Monday, November 19, 2007

Swimming at the Form-Formless Interface

As I've mentioned earlier, I work mainly at the software-hardware interface. I used to believe that I could walk along the interface. But through my work, I have come to realise that it's more akin to swimming.

Working on pure software is easy, as everything is bounded by hardware. The designer has to come up with a solution to a problem, using whatever hardware is available. The first step usually involves selecting the right hardware for the job. Then, it's just a matter of coaxing the hardware to do the work by writing the right software for it. Although the task itself may be difficult, at least the problem is bound, so it's a finite problem.

Working on pure hardware is easy too. The designer has to design a solution to the problem, using whatever is physically available. The first step will involve selecting the right physical technology for the job. Then, it's just a matter of wiring everything up and turning on the power. Once more, although the task itself is difficult, the problem is bound.

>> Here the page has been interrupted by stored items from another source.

(** * RLS security scanner: credential vault, token lifecycle, exposure scan

    A shallow embedding of the repository's core:
    - [lib/encryption]: [getEncryptionKey], [encrypt], [decrypt];
    - [lib/supabase-oauth]: [getValidAccessToken], [refreshAccessToken],
      [storeTokens];
    - [lib/scanner]: [analyzeWithAI], [scanTable], [scanProject].

    JavaScript strings are sequences of UTF-16 code units, Node [Buffer]s are
    lists of bytes.  The vault is written over an interface of the cipher
    (key stream and tag); [aes_256_gcm] is the cipher the code names, AES-256
    in Galois/counter mode as FIPS 197 and NIST SP 800-38D define it, and
    [toy_gcm] is a small instance on which long examples run quickly.
    Everything the repository's code does around the cipher (text codecs,
    blob layout, slicing, guards, error paths) is written out. *)

From Stdlib Require Import ZArith NArith Lia ZifyNat Bool Ascii String Sorted.
From Stdlib.Strings Require Import Byte.
From stdpp Require Import base option list gmap strings pretty.

Local Open Scope N_scope.

(** ** JavaScript values *)

(** A JavaScript string: its UTF-16 code units. *)
Abbreviation jsstring := (list N).

(** A Node [Buffer]. *)
Abbreviation Buffer := (list byte).

(** A string literal of the source (all literals used are ASCII). *)
Definition js (s : string) : jsstring :=
  N_of_ascii <$> list_ascii_of_string s.

(** Storing a number into a [Buffer] slot keeps its low 8 bits. *)
Definition u8 (n : N) : byte :=
  default x00 (Byte.of_N (n mod 256)).

#[global] Instance byte_eq_dec : EqDecision byte := Byte.byte_eq_dec.

(** Outcome of a call that may throw. *)
Inductive result (E A : Type) : Type :=
  | Ok (a : A)
  | Err (e : E).
Arguments Ok {E A} a.
Arguments Err {E A} e.

#[global] Instance result_ret {E} : MRet (result E) := fun A a => Ok a.
#[global] Instance result_bind {E} : MBind (result E) :=
  fun A B f m => match m with Ok a => f a | Err e => Err e end.

(** ** Text codecs of Node's [Buffer] *)

Module Utf8.

Definition is_high (u : N) : bool := (0xD800 <=? u) && (u <=? 0xDBFF).
Definition is_low (u : N) : bool := (0xDC00 <=? u) && (u <=? 0xDFFF).

(** UTF-8 bytes of one code point. *)
Definition of_cp (c : N) : Buffer :=
  if c <? 0x80 then [u8 c]
  else if c <? 0x800 then [u8 (0xC0 + c / 64); u8 (0x80 + c mod 64)]
  else if c <? 0x10000 then
    [u8 (0xE0 + c / 4096); u8 (0x80 + (c / 64) mod 64); u8 (0x80 + c mod 64)]
  else
    [u8 (0xF0 + c / 262144); u8 (0x80 + (c / 4096) mod 64);
     u8 (0x80 + (c / 64) mod 64); u8 (0x80 + c mod 64)].

(** [Buffer.from(s, 'utf8')]: a surrogate pair is one code point, an
    unpaired surrogate is written as U+FFFD. *)
Fixpoint encode (s : jsstring) : Buffer :=
  match s with
  | [] => []
  | u :: rest =>
      if is_high u then
        match rest with
        | lo :: rest' =>
            if is_low lo
            then of_cp (0x10000 + (u - 0xD800) * 1024 + (lo - 0xDC00))
                   ++ encode rest'
            else of_cp 0xFFFD ++ encode rest
        | [] => of_cp 0xFFFD
        end
      else if is_low u then of_cp 0xFFFD ++ encode rest
      else of_cp u ++ encode rest
  end.

Definition is_cont (n : N) : bool := (0x80 <=? n) && (n <=? 0xBF).

(** UTF-16 code units of one code point. *)
Definition to_units (c : N) : jsstring :=
  if c <? 0x10000 then [c]
  else [0xD800 + (c - 0x10000) / 1024; 0xDC00 + (c - 0x10000) mod 1024].

(** Second-byte window of a three-byte sequence led by [n0]. *)
Definition second3 (n0 n1 : N) : bool :=
  if n0 =? 0xE0 then (0xA0 <=? n1) && (n1 <=? 0xBF)
  else if n0 =? 0xED then (0x80 <=? n1) && (n1 <=? 0x9F)
  else is_cont n1.

(** Second-byte window of a four-byte sequence led by [n0]. *)
Definition second4 (n0 n1 : N) : bool :=
  if n0 =? 0xF0 then (0x90 <=? n1) && (n1 <=? 0xBF)
  else if n0 =? 0xF4 then (0x80 <=? n1) && (n1 <=? 0x8F)
  else is_cont n1.

(** [buf.toString('utf8')], also the ['utf8'] output encoding of a decipher:
    a well-formed sequence gives its code point; a byte that starts none, or
    the longest prefix of a sequence that is cut short, gives one U+FFFD, and
    decoding goes on with the byte that did not fit. *)
Fixpoint decode (bs : Buffer) : jsstring :=
  match bs with
  | [] => []
  | b0 :: r0 =>
      let n0 := Byte.to_N b0 in
      if n0 <? 0x80 then n0 :: decode r0
      else if (0xC2 <=? n0) && (n0 <=? 0xDF) then
        match r0 with
        | [] => [0xFFFD]
        | b1 :: r1 =>
            let n1 := Byte.to_N b1 in
            if is_cont n1
            then ((n0 - 0xC0) * 64 + (n1 - 0x80)) :: decode r1
            else 0xFFFD :: decode r0
        end
      else if (0xE0 <=? n0) && (n0 <=? 0xEF) then
        match r0 with
        | [] => [0xFFFD]
        | b1 :: r1 =>
            let n1 := Byte.to_N b1 in
            if second3 n0 n1 then
              match r1 with
              | [] => [0xFFFD]
              | b2 :: r2 =>
                  let n2 := Byte.to_N b2 in
                  if is_cont n2
                  then ((n0 - 0xE0) * 4096 + (n1 - 0x80) * 64 + (n2 - 0x80))
                         :: decode r2
                  else 0xFFFD :: decode r1
              end
            else 0xFFFD :: decode r0
        end
      else if (0xF0 <=? n0) && (n0 <=? 0xF4) then
        match r0 with
        | [] => [0xFFFD]
        | b1 :: r1 =>
            let n1 := Byte.to_N b1 in
            if second4 n0 n1 then
              match r1 with
              | [] => [0xFFFD]
              | b2 :: r2 =>
                  let n2 := Byte.to_N b2 in
                  if is_cont n2 then
                    match r2 with
                    | [] => [0xFFFD]
                    | b3 :: r3 =>
                        let n3 := Byte.to_N b3 in
                        if is_cont n3
                        then to_units ((n0 - 0xF0) * 262144
                                       + (n1 - 0x80) * 4096
                                       + (n2 - 0x80) * 64 + (n3 - 0x80))
                               ++ decode r3
                        else 0xFFFD :: decode r2
                    end
                  else 0xFFFD :: decode r1
              end
            else 0xFFFD :: decode r0
        end
      else 0xFFFD :: decode r0
  end.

Now, the difficulty with working at the software-hardware interface comes from the fact that I'm working at a shifty boundary. I can solve the problem, either in software or hardware. This grants me the added flexibility of either implementing the solution in software or hardware. But this flexibility comes at a cost, as I have to double my search efforts to search for solutions in both hardware and software spaces.

When the multiple solutions are found, I will then have to compare them. It's easier to compare apples and oranges. They're both fruit. With hardware and software solutions, one solution is physical, and the other isn't. The only common metric that can be used is time, i.e. which solution is faster. If speed was the only criterion, then it is simple. The trouble comes when I need to trade-off speed for something else.

Sigh. I think it's more like sinking at the interface now. It's as frustrating as it is exciting.